My Columbia

The elevator ride to Ashbel Green’s office, on the 21st floor of Random House’s new world headquarters at 55th and Broadway, is so fast it makes your ears pop. This turns out to be good preparation for a conversation with Green, who also moves from point A to point B with startling efficiency. It’s not that he’s brusque, or even brisk. It’s just that he has been an editor for more than 40 years and he doesn’t use unnecessary words.

Seated at a desk strewn with books and bound galleys, Green ’50CC, ’52GSAS recalls an unpromising submission he pulled from the slush pile back in the early ’70s. “It had come in with a two-page accompanying letter, which is a lot more than you should write,” he says. “George sometimes tended to garrulity.”

George, thankfully, was George V. Higgins, and the manuscript was The Friends of Eddie Coyle — a hooded-eyed hood’s-eye view of the Boston criminal underworld and a paradigm of prose economy. “I don’t think I asked George to change a hundred words in that book,” Green says. It went on to become a best-seller, a movie starring Robert Mitchum, and a genre classic. When Elmore Leonard was asked to name the 10 best crime novels of all time, he responded, “The Friends of Eddie Coyle.” Never judge a book by its cover letter.

Green has seen some 400 titles into print during his four decades at Alfred A. Knopf by an extraordinary roster of writers — everyone from Gabriel García Márquez to Gertrude Himmelfarb to George H.W. Bush, with whom he still exchanges Christmas cards. He has edited fiction, biography, autobiography, history, current affairs, and public policy, but until recently he had never tried his hand at an anthology.

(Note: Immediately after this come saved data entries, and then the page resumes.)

Lemma deleted_spec iterate p s : (forall g, iterate g ≡ₚ map_to_list g) -> store_ok s ->
  let s' := onPodDeleted iterate p s in
  store_ok s' /\ hashCapacity s' = hashCapacity s /\ topK s' = topK s /\
  (forall q, blocksOf s' q = if decide (p = q) then [] else blocksOf s q).
Proof.
  intros Hit [H1 H2 H3 H4 H5]. unfold onPodDeleted. destruct (podHashes s !! p) as [c|] eqn:E.
  2: { split_and!; [by split|done|done|]. intros q. case_decide as Eq; [subst q|done]. unfold blocksOf. by rewrite E. }
  set (s0 := set_podHashes (delete p (podHashes s)) s).
  destruct (dropModels_spec p (iterate (groupByModel (lruKeys c))) s0 H1) as (D1 & D2 & D3 & D4 & D5).
  set (s' := fold_left _ _ _) in *.
  assert (Hb : forall q, blocksOf s' q = if decide (p = q) then [] else blocksOf s q).
  { intros q. unfold blocksOf. rewrite D2. cbn [s0 set_podHashes podHashes]. case_decide as Eq; [subst; by rewrite lookup_delete_eq|by rewrite lookup_delete_ne]. }
  assert (Hp : blocksOf s p = lruKeys c) by (unfold blocksOf; by rewrite E).
  split_and!; [split|done|done|done].
  - done.
  - intros m h x. rewrite D5, Hb. change (indexed s0 m h) with (indexed s m h). rewrite H2. case_decide as Eq; [subst x|].
    + rewrite elem_of_nil. split; [|done]. intros [Hx Hn]. apply Hn. rewrite Hp in Hx. apply group_elem in Hx.
      destruct (groupByModel (lruKeys c) !! m) as [hs|] eqn:Eg; [|by apply elem_of_nil in Hx]. exists hs. split; [|done].
      rewrite Hit. by apply elem_of_map_to_list.
    + split; [by intros [? _]|]. intros ?. split; [done|]. by intros (hs & _ & _ & ->).
  - intros q c0 Hq. rewrite D2 in Hq. cbn [s0 set_podHashes podHashes] in Hq. apply lookup_delete_Some in Hq as [_ Hq].
    rewrite D3. by eapply H3.
  - intros q. rewrite Hb. case_decide; [constructor|done].
  - intros q. rewrite Hb, D3. case_decide; [simpl; lia|apply H5].
Qed.

(** *** The order of the blocks in an LRU

    A block is older than the block before it in the prompt, so that the LRU
    drops the end of a prompt first. [parent] is the block before. *)
Section order.
Context (parent : hashModelKey -> option hashModelKey).

(** Every block has its parent after it, but for the block [next] that is
    about to be added. *)
Definition ordered (next : option hashModelKey) (l : list hashModelKey) : Prop :=
  forall l1 k l2 q, l = l1 ++ k :: l2 -> parent k = Some q -> q ∈ l2 \/ next = Some q.

Fixpoint links (prev : option hashModelKey) (ks : list hashModelKey) : Prop :=
  match ks with [] => True | k :: ks => parent k = prev /\ links (Some k) ks end.

(** The hashes of a prompt. *)
Definition chain (m : string) (hashes : list Z) : Prop := links None ((fun h => MkKey h m) <$> hashes).

Lemma filter_around {A} (P : A -> Prop) `{!forall x, Decision (P x)} l l1 x l2 : filter P l = l1 ++ x :: l2 ->
  exists a b, l = a ++ x :: b /\ filter P b = l2.
Proof.
  revert l1. induction l as [|y l IH]; intros l1 E; [by destruct l1|]. rewrite filter_cons in E. case_decide.
  - destruct l1 as [|z l1]; simpl in E; injection E as -> E; [by exists [], l|].
    destruct (IH _ E) as (a & b & -> & ?). by exists (z :: a), b.
  - destruct (IH _ E) as (a & b & -> & ?). by exists (y :: a), b.
Qed.

Lemma ordered_touched k l : ordered (Some k) l -> ordered (parent k) (touched k l).
Proof.
  intros Ho l1 x l2 q E Hq. unfold touched in E. destruct l2 as [|y l2' _] using rev_ind.
  - apply app_inj_tail in E as [_ <-]. by right.
  - left. rewrite app_comm_cons, app_assoc in E. apply app_inj_tail in E as [E <-].
    apply filter_around in E as (a & b & -> & <-). destruct (Ho a x b q eq_refl Hq) as [Hin|[= ->]].
    + destruct (decide (q = k)) as [->|]; apply elem_of_app; [right; by left|left; by apply list_elem_of_filter].
    + apply elem_of_app. right. by left.
Qed.

Lemma ordered_added k l l' evicted : ordered (Some k) l -> added k l l' evicted -> ordered (parent k) l'.
Proof.
  intros Ho%ordered_touched [[_ ->]|(x & _ & _ & E)]; [done|]. rewrite <- E in Ho. intros l1 y l2 q E1 Hq.
  apply (Ho (x :: l1) y l2 q); [by rewrite E1|done].
Qed.

Lemma addHashes_spec m p hs : forall prev s, store_ok s -> (1 <= hashCapacity s)%nat ->
  (forall q, ordered None (blocksOf s q)) -> links prev ((fun h => MkKey h m) <$> hs) ->
  let s' := fold_left (addHash m p) (rev hs) s in
  store_ok s' /\ hashCapacity s' = hashCapacity s /\ topK s' = topK s /\
  ordered (match hs with [] => None | _ => prev end) (blocksOf s' p) /\ (forall q, q <> p -> blocksOf s' q = blocksOf s q).
Proof.
  induction hs as [|h hs IH]; intros prev s Hs Hcap Ho Hl; [done|]. destruct Hl as [Hp Hl].
  destruct (IH _ s Hs Hcap Ho Hl) as (I1 & I2 & I3 & I4 & I5). simpl. rewrite fold_left_app. simpl.
  set (s1 := fold_left (addHash m p) (rev hs) s) in *. destruct (addHash_spec s1 m p h I1 ltac:(lia)) as [T1 T2 T3 (evicted & T4) T5].
  split_and!; [done|congruence|congruence| |].
  - rewrite <- Hp. apply (ordered_added _ (blocksOf s1 p) _ evicted); [|done]. intros l1 k l2 q E Hq.
    destruct (I4 l1 k l2 q E Hq) as [?|E1]; [by left|right]. by destruct hs.
  - intros q Hq. rewrite T5, I5 by done. done.
Qed.

Lemma links_lookup ks : forall prev i k, links prev ks -> ks !! S i = Some k -> exists q, ks !! i = Some q /\ parent k = Some q.
Proof.
  induction ks as [|k0 ks IH]; intros prev i k Hl Hk; [done|]. destruct Hl as [_ Hl]. simpl in Hk.
  destruct i as [|i]; [|by eapply IH]. exists k0. split; [done|]. destruct ks as [|k1 ks]; [done|]. injection Hk as <-. by destruct Hl.
Qed.

(** A pod that holds a block of a prompt holds all blocks before it. *)
Lemma closed_prefix l ks : ordered None l -> links None ks -> forall i k, ks !! i = Some k -> k ∈ l ->
  forall j k', (j <= i)%nat -> ks !! j = Some k' -> k' ∈ l.
Proof.
  intros Ho Hl. induction i as [|i IH]; intros k Hk Hin j k' Hj Hk'.
  - assert (j = 0%nat) as -> by lia. congruence.
  - destruct (decide (j = S i)) as [->|]; [congruence|]. destruct (links_lookup ks _ _ _ Hl Hk) as (q & Hq & Hp).
    apply (IH q Hq) with (j := j); [|lia|done]. apply list_elem_of_split in Hin as (l1 & l2 & ->).
    destruct (Ho l1 k l2 q eq_refl Hp) as [?|?]; [|done]. apply elem_of_app. right. by right.
Qed.
End order.
End agree.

As chairman of the C250 publications committee, Green spent about two years’ worth of Fridays putting together a book of reminiscences by distinguished alumni, former administrators, and former faculty. Published in November by Columbia University Press, My Columbia includes excerpts from the memoirs of Margaret Mead ’23Barnard, ’29GSAS, Whittaker Chambers, Jack Kerouac, Darryl Pinckney ’75CC, Dwight D. Eisenhower, and many others, along with poems, parts of novels, letters, and miscellany. It opens with the diary of George Templeton Strong 1838CC and closes with a cartoon by Edward Koren ’57CC.

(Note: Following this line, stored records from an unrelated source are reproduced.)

Lemma TopN_ranked ctx pods n : 0 <= n -> NoDup pods ->
  ranked (total scorers ctx pods) pods (Z.to_nat n) (TopNPodInfos (RunScorePlugins scorers ctx pods).2 n).
Proof.
  intros Hn Hd. unfold TopNPodInfos. set (m := (RunScorePlugins scorers ctx pods).2). set (l := sortSlice (visitScores m)).
  assert (Hl : l ≡ₚ map_to_list m) by (unfold l; by rewrite sort_perm, visit_perm).
  assert (Hin : forall x, x ∈ l <-> x.1 ∈ pods /\ x.2 = total scorers ctx pods x.1).
  { intros [p v]. rewrite Hl, elem_of_map_to_list. unfold m. rewrite RunScorePlugins_lookup. simpl.
    destruct (decide (p ∈ pods)); [|naive_solver]. split; [by intros [= ->]|by intros [_ ->]]. }
  assert (Hfst : l.*1 ≡ₚ pods).
  { apply NoDup_Permutation; [rewrite Hl; apply NoDup_fst_map_to_list|done|]. intros p. rewrite list_elem_of_fmap. split.
    - by intros ([q v] & -> & [? _]%Hin).
    - intros Hp. exists (p, total scorers ctx pods p). split; [done|]. by apply Hin. }
  assert (Hlen : length l = length pods) by (rewrite <- Hfst; symmetry; apply length_fmap).
  set (k := Z.to_nat (if (if Z.of_nat (length l) <? n then Z.of_nat (length l) else n) <? 0 then 0
    else (if Z.of_nat (length l) <? n then Z.of_nat (length l) else n))).
  assert (Hk : k = (Z.to_nat n `min` length pods)%nat) by (unfold k; rewrite Hlen; destruct (Z.ltb_spec (Z.of_nat (length pods)) n);
    rewrite (proj2 (Z.ltb_ge _ 0)) by lia; lia). clearbody k.
  assert (Hs : StronglySorted (fun a b => b.2 <= a.2) l) by apply sort_sorted. clearbody l.
  rewrite fmap_take. pose proof Hs as Hs'. rewrite <- (take_drop k l) in Hs'. apply StronglySorted_app_inv in Hs' as (Hs1 & _ & Hs2).
  rewrite <- fmap_take. split.
  - rewrite fmap_take. eapply sublist_NoDup; [|apply sublist_take]. by rewrite Hfst.
  - rewrite length_fmap, length_take. lia.
  - intros p Hp. rewrite <- Hfst. rewrite fmap_take in Hp. eapply elem_of_take in Hp as (i & Hp & _). by eapply list_elem_of_lookup_2.
  - assert (Hsub : forall x, x ∈ take k l -> x ∈ l) by (intros x (i & Hi & _)%elem_of_take; by eapply list_elem_of_lookup_2).
    revert Hs1 Hsub. generalize (take k l). intros t. induction t as [|x t IH]; intros Ht Hsub; [constructor|].
    apply StronglySorted_inv in Ht as [Ht Hx]. simpl. constructor; [apply IH; [done|]; intros; apply Hsub; by right|].
    apply Forall_forall. intros q Hq. apply list_elem_of_fmap in Hq as (y & -> & Hy).
    rewrite Forall_forall in Hx. specialize (Hx y Hy).
    destruct (proj1 (Hin x) (Hsub x ltac:(left))) as [_ Ex]. destruct (proj1 (Hin y) (Hsub y ltac:(by right))) as [_ Ey]. lia.
  - intros p q Hp Hq Hqn. apply list_elem_of_fmap in Hp as (x & -> & Hx).
    assert (Hql : (q, total scorers ctx pods q) ∈ l) by (by apply Hin). rewrite <- (take_drop k l) in Hql.
    assert (Hxl : x ∈ l) by (apply elem_of_take in Hx as (i & Hi & _); by eapply list_elem_of_lookup_2).
    apply elem_of_app in Hql as [Hql|Hql]; [destruct Hqn; apply list_elem_of_fmap; by exists (q, total scorers ctx pods q)|].
    specialize (Hs2 _ _ Hx Hql). simpl in Hs2. apply Hin in Hxl as [_ Hxl]. lia.
Qed.

(** *** Pairs *)

Hypothesis filters_laws : forall f, f ∈ filters -> FilterLaws f.
Hypothesis scorers_laws : forall f, f ∈ scorers -> ScoreLaws f.
Hypothesis prefills_nodup : forall n p l, getPrefillPods n p = Some l -> NoDup l.

Section pairs.
Context (ctx0 : Context).
Abbreviation prefillsOf d := (getPrefillPods (ModelServerName ctx0) d).

(** [p] scores best among the prefill instances of [d] that the filters keep. *)
Definition chosen (d p : podName) : Prop := exists ctx prefills kept, alike ctx ctx0 /\ prefillsOf d = Some prefills /\
  RunFilterPlugins filters ctx prefills = inl kept /\ ranked (total scorers ctx kept) kept 1 [p].
Definition unpairable (d : podName) : Prop := Name d = "" \/ prefillsOf d = None \/ prefillsOf d = Some [] \/
  exists ctx prefills name, alike ctx ctx0 /\ prefillsOf d = Some prefills /\ RunFilterPlugins filters ctx prefills = inr name.

Lemma RunScore_alike ctx l : alike ctx ctx0 -> alike (RunScorePlugins scorers ctx l).1 ctx0.
Proof. intros Hc. destruct (RunScorePlugins_context scorers l scorers_laws ctx) as [H _]. by etrans. Qed.

Lemma bestPrefill_spec ctx d : alike ctx ctx0 ->
  alike (bestPrefill ctx d).1 ctx0 /\ match (bestPrefill ctx d).2 with Some p => chosen d p | None => unpairable d end.
Proof.
  intros Hc. assert (Hn : ModelServerName ctx = ModelServerName ctx0) by apply Hc. unfold bestPrefill. rewrite Hn.
  case_bool_decide as Hd; [split; [done|by left]|].
  destruct (prefillsOf d) as [[|q sel]|] eqn:E; simpl; [split; [done|by right; right; left]| |split; [done|by right; left]].
  destruct (RunFilterPlugins filters ctx (q :: sel)) as [kept|name] eqn:Ef; simpl.
  2: { split; [done|]. right. right. right. by exists ctx, (q :: sel), name. }
  pose proof (RunScore_alike ctx kept Hc) as Ha.
  assert (Hk : NoDup kept) by (eapply sublist_NoDup; [by eapply prefills_nodup|]; by eapply RunFilterPlugins_sublist).
  pose proof (TopN_ranked ctx kept 1 ltac:(lia) Hk) as Hr.
  destruct (RunScorePlugins scorers ctx kept) as [ctx' scores]. cbn [fst snd] in *. split; [done|].
  pose proof (rk_length _ _ _ _ Hr) as Hlen.
  assert (Hk0 : kept <> []) by (intros ->; by apply RunFilterPlugins_empty in Ef).
  assert (Hk1 : (1 <= length kept)%nat) by (destruct kept; [done|simpl; lia]). clear Hk0.
  destruct (TopNPodInfos scores 1) as [|p [|]]; cbn [length head] in *; [lia|by exists ctx, (q :: sel), kept|lia].
Qed.

Lemma pairLoop_spec ds : forall ctx decode prefill, alike ctx ctx0 ->
  let '(ctx', D, P) := pairLoop ds ctx decode prefill in
  alike ctx' ctx0 /\ exists D' P', D = decode ++ D' /\ P = prefill ++ P' /\ D' `sublist_of` ds /\ Forall2 chosen D' P' /\
    forall d, d ∈ ds -> d ∉ D' -> unpairable d.
Proof.
  induction ds as [|d ds IH]; intros ctx decode prefill Hc; simpl.
  - split; [done|]. exists [], []. rewrite !app_nil_r. split_and!; [done..|constructor|]. by intros d ?%elem_of_nil.
  - destruct (bestPrefill_spec ctx d Hc) as [Ha Hb]. destruct (bestPrefill ctx d) as [ctx' [p|]]; simpl in *.
    + specialize (IH ctx' (decode ++ [d]) (prefill ++ [p]) Ha). destruct (pairLoop ds ctx' _ _) as [[ctx'' D] P].
      destruct IH as (I1 & D' & P' & -> & -> & I4 & I5 & I6). split; [done|]. exists (d :: D'), (p :: P'). rewrite <- !app_assoc.
      split_and!; [done..|by apply sublist_skip|by constructor|]. intros d' [->|Hd]%elem_of_cons Hn; [destruct Hn; left|].
      apply I6; [done|]. intros ?. apply Hn. by right.
    + specialize (IH ctx' decode prefill Ha). destruct (pairLoop ds ctx' decode prefill) as [[ctx'' D] P].
      destruct IH as (I1 & D' & P' & -> & -> & I4 & I5 & I6). split; [done|]. exists D', P'.
      split_and!; [done..|by apply sublist_cons|done|]. intros d' [->|Hd]%elem_of_cons Hn; [done|by apply I6].
Qed.
End pairs.

Definition eligible (ctx : Context) (l : list podName) : Prop :=
  exists all, getDecodePods (ModelServerName ctx) = Some all /\ RunFilterPlugins filters ctx all = inl l.

Definition pinned (ctx : Context) (decode prefill : list podName) : Prop :=
  StickyPodName ctx <> "" /\ StickyPrefillPodName ctx <> "" /\
  exists l d prefills kept p, eligible ctx l /\ d ∈ l /\ Name d = StickyPodName ctx /\
    getPrefillPods (ModelServerName ctx) d = Some prefills /\ RunFilterPlugins filters ctx prefills = inl kept /\
    p ∈ kept /\ Name p = StickyPrefillPodName ctx /\ decode = [d] /\ prefill = [p].

Definition paired (ctx : Context) (decode prefill : list podName) : Prop :=
  exists l ctx' top, eligible ctx l /\ (StickyPodName ctx <> "" -> StickyPrefillPodName ctx <> "" -> stickyPair ctx l = None) /\
    alike ctx' ctx /\ ranked (total scorers ctx' l) l 5 top /\ decode `sublist_of` top /\ Forall2 (chosen ctx) decode prefill /\
    forall d, d ∈ top -> d ∉ decode -> unpairable ctx d.

Hypothesis decodes_nodup : forall n l, getDecodePods n = Some l -> NoDup l.

Lemma stickyPair_spec ctx l d p : eligible ctx l -> stickyPair ctx l = Some (d, p) -> StickyPodName ctx <> "" -> StickyPrefillPodName ctx <> "" ->
  pinned ctx [d] [p].
Proof.
  intros Hl Hs H1 H2. unfold stickyPair in Hs. destruct (list_find _ l) as [[i d']|] eqn:E1; [|done]. simpl in Hs.
  destruct (getPrefillPods (ModelServerName ctx) d') as [prefills|] eqn:E2; [|done]. simpl in Hs.
  destruct (RunFilterPlugins filters ctx prefills) as [kept|] eqn:E3; [|done].
  destruct (list_find _ kept) as [[j p']|] eqn:E4; [|done]. simpl in Hs. injection Hs as -> ->.
  apply list_find_Some in E1 as (I1 & I2 & _). apply list_find_Some in E4 as (J1 & J2 & _).
  split_and!; [done..|]. exists l, d, prefills, kept, p.
  split_and!; [done|by eapply list_elem_of_lookup_2|done|done|done|by eapply list_elem_of_lookup_2|done|done|done].
Qed.

Lemma schedulePD_spec ctx : let '(ctx', err) := schedulePD ctx in
  match err with
  | Some DecodePodsUnavailable => getDecodePods (ModelServerName ctx) = None
  | Some NoDecodePod => getDecodePods (ModelServerName ctx) = Some []
  | Some (FilteredOut name) => exists all, getDecodePods (ModelServerName ctx) = Some all /\ RunFilterPlugins filters ctx all = inr name
  | Some NoPair => paired ctx [] []
  | None => DecodePods ctx' <> [] /\ (pinned ctx (DecodePods ctx') (PrefillPods ctx') \/ paired ctx (DecodePods ctx') (PrefillPods ctx'))
  end.
Proof.
  unfold schedulePD. destruct (getDecodePods (ModelServerName ctx)) as [[|d0 all]|] eqn:E; [done| |done].
  destruct (RunFilterPlugins filters ctx (d0 :: all)) as [l|name] eqn:Ef; [|by exists (d0 :: all)].
  assert (Hel : eligible ctx l) by (by exists (d0 :: all)).
  set (sticky := negb _ && negb _).
  assert (Hsticky : sticky = true <-> StickyPodName ctx <> "" /\ StickyPrefillPodName ctx <> "")
    by (unfold sticky; rewrite andb_true_iff, !negb_true_iff, !bool_decide_eq_false; done).
  destruct (if sticky then stickyPair ctx l else None) as [[d p]|] eqn:Es.
  { destruct sticky; [|done]. destruct (proj1 Hsticky eq_refl) as [H1 H2]. split; [done|]. left. by apply (stickyPair_spec ctx l). }
  set (ctx1 := if sticky then set_sticky "" "" ctx else ctx).
  assert (Ha : alike ctx1 ctx) by (unfold ctx1; by destruct sticky).
  assert (Hl : NoDup l) by (eapply sublist_NoDup; [by eapply decodes_nodup|]; by eapply RunFilterPlugins_sublist).
  pose proof (TopN_ranked ctx1 l topN ltac:(done) Hl) as Hr. pose proof (RunScore_alike ctx ctx1 l Ha) as Ha'.
  destruct (RunScorePlugins scorers ctx1 l) as [ctx2 scores]. cbn [fst snd] in *.
  pose proof (pairLoop_spec ctx (TopNPodInfos scores topN) ctx2 [] [] Ha') as Hp.
  destruct (pairLoop _ ctx2 [] []) as [[ctx3 D] P]. destruct Hp as (_ & D' & P' & -> & -> & P4 & P5 & P6).
  assert (Hres : paired ctx D' P').
  { exists l, ctx1, (TopNPodInfos scores topN). split_and!; try done. intros H1 H2. by rewrite (proj2 Hsticky (conj H1 H2)) in Es. }
  cbn [app]. destruct (Nat.eqb_spec (length D') 0) as [H0|H0].
  - destruct D'; [|done]. by inversion P5; subst.
  - split; [by destruct D'|by right].
Qed.

(** What an aggregated request is given. *)
Definition aggregated_ok (ctx : Context) (l best : list podName) : Prop :=
  (StickyPodName ctx <> "" /\ exists p, p ∈ l /\ Name p = StickyPodName ctx /\ best = [p]) \/
  ((StickyPodName ctx = "" \/ forall p, p ∈ l -> Name p <> StickyPodName ctx) /\
   exists ctx', alike ctx' ctx /\ ranked (total scorers ctx' l) l 5 best).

Green is characteristically pithy in his introduction, framing the 450-page book in just under 450 words. “Other books have described life at Oxford, Harvard, and Yale, but these tended to consist of commissioned articles,” he writes. “The choices that have been made for this volume are part of the authors’ lives; thus the Columbia experience comes out of the context of those lives.” This format, he admits, did force him to rein in his editorial impulses just a bit. “Some of the phrases may seem incorrect,” he writes, “but I have essentially left the texts as they were originally printed.”

When he was young, Green always suspected he’d grow up to be a journalist. And it does seem to be in his blood — he is both the father and the son of a newspaperman. But he never really burned to write. At Columbia, he contributed to the Jester and the Spectator, but had more fun managing WKCR. “I once said to Roone Arledge [’52CC] — he was editor of the yearbook — ‘How is it that you ended up in broadcasting and I ended up in print?’”

For several years after finishing his degrees, Green “did a lot of circling.” Then, in the early 1960s, while working as publicity director for Prentice-Hall, he tried a little editing and liked it. His true enthusiasm, he says, is reading. “I think the thing that I enjoy most about the job is that it’s a continuing process of self-education. Every book that you read, you learn something about.” Dissatisfied with this sentence, he revises it. “You learn something from every book you read.”

By his own count, Green read more than 100 books while choosing the 43 excerpts that make up My Columbia. And he was happy to do it, except inasmuch as it kept him from other books. “One of the negative aspects of this job is that I have very little time for recreational reading,” he says. “So on this trip to Rome that I just took, I managed to read four books — the only virtue of a long plane ride.”

The books, incidentally, were three potboilers and a history of Hollywood. “I deal with a lot of serious books,” he says, “so I tend to do less-serious recreational reading. It’s a cleaning out of the pipes.”